* **Records from a dataset**:
☆ ☆ ☆ ☆
Lemma bit_free_set_bits n b : (n <= 1024)%nat -> 0 <= b < 4096 -> bit_free (set_bits n) b = negb (b <? Z.of_nat n).
Proof.
  intros Hn Hb. induction n as [|n IH].
  - cbn [set_bits]. unfold bit_free, byte_at, zero_block. destruct (decide (Z.to_nat (b / 8) < BLEN)%nat).
    + rewrite lookup_replicate_2 by done. replace (b <? Z.of_nat 0) with false by lia. done.
    + rewrite lookup_ge_None_2 by (rewrite length_replicate; lia). replace (b <? Z.of_nat 0) with false by lia. done.
  - cbn [set_bits]. rewrite bit_free_set by (rewrite ?length_set_bits; done || mk_lia). rewrite IH by lia. lia.
Qed.

Definition fin (n : Z) (d : sectors) : sectors := <[sector BITMAP := set_bits (Z.to_nat n)]> d.

Lemma blk_fin n d x : x <> BITMAP -> blk (fin n d) (sector x) = blk d (sector x).
Proof. intros. apply blk_insert_ne. intros [=]. congruence. Qed.

Lemma bit_fin n d b : 0 <= n <= 1024 -> 0 <= b < 4096 -> bit (fin n d) b = (b <? n).
Proof.
  intros Hn Hb. unfold FsAlloc.bit. rewrite bblock_is by done. unfold fin. rewrite blk_insert, bit_free_set_bits by mk_lia.
  rewrite negb_involutive. replace (b mod BPB) with b by mk_lia. lia.
Qed.

Lemma fin_mark n d : 0 <= n < 1024 -> mark n (fin n d) = fin (n + 1) d.
Proof.
  intros Hn. unfold FsAlloc.mark. rewrite bblock_is by lia. unfold fin. rewrite blk_insert, insert_insert_eq.
  replace (n mod BPB) with n by mk_lia. replace (Z.to_nat (n + 1)) with (S (Z.to_nat n)) by lia. cbn [set_bits]. by rewrite Z2Nat.id by lia.
Qed.

Lemma fin_insert n d x dat : x <> BITMAP -> fin n (<[sector x := dat]> d) = <[sector x := dat]> (fin n d).
Proof. intros. unfold fin. apply insert_insert_ne. intros [=]. congruence. Qed.

Lemma nfree_fin n d : 0 <= n <= 1024 -> nfree (fin n d) = Z.to_nat (1024 - n).
Proof.
  intros Hn. unfold FsFile.nfree.
  assert (H : forall k lo, 0 <= lo -> lo + Z.of_nat k <= 1024 -> length (filter (fun b => bit (fin n d) b = false) (seqZ lo (Z.of_nat k))) = Z.to_nat (lo + Z.of_nat k - Z.max lo n)).
  { induction k as [|k IH]; intros lo Hlo Hhi; [simpl; lia|]. rewrite seqZ_cons, filter_cons, bit_fin by lia.
    replace (Z.pred (Z.of_nat (S k))) with (Z.of_nat k) by lia. pose proof (IH (Z.succ lo) ltac:(lia) ltac:(lia)).
    case_decide as Hc; simpl; destruct (Z.ltb_spec lo n); try done; lia. }
  change size with (Z.of_nat 1024). rewrite H by lia. lia.
Qed.

(** ** Blocks of a file *)

Definition view (s : mk) : sectors := fin (freeblock s) (img s).

Definition basics (s : mk) : Prop := nsect s = 1024 /\ usedblocks s = freeblock s /\ DATA <= freeblock s <= 1024.

(** The rest of the state is as before. *)
Definition same_rest (s s' : mk) : Prop := basics s' /\ freeinode s' = freeinode s.

Lemma take_block_run s :
  basics s -> freeblock s < 1024 ->
  wp take_block (fun b s' => b = freeblock s /\ same_rest s s' /\ img s' = img s /\ freeblock s' = freeblock s + 1 /\ view s' = mark b (view s)) s.
Proof.
  intros (H1 & H2 & H3) Hlt. unfold take_block. repeat wp_step. unfold same_rest, basics, view, set_used. cbn [img nsect freeblock usedblocks freeinode].
  rewrite H2, u32_small by mk_lia. split_and!; try done; try mk_lia. rewrite fin_mark by mk_lia. done.
Qed.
☆ ☆ ☆ ☆
* **ASSIGNED TASK**:
Which of the lines above contain "basics"? Return them all.

* **RESULT OF THE TASK**:
Definition basics (s : mk) : Prop := nsect s = 1024 /\ usedblocks s = freeblock s /\ DATA <= freeblock s <= 1024.
Definition same_rest (s s' : mk) : Prop := basics s' /\ freeinode s' = freeinode s.
  basics s -> freeblock s < 1024 ->
  intros (H1 & H2 & H3) Hlt. unfold take_block. repeat wp_step. unfold same_rest, basics, view, set_used. cbn [img nsect freeblock usedblocks freeinode].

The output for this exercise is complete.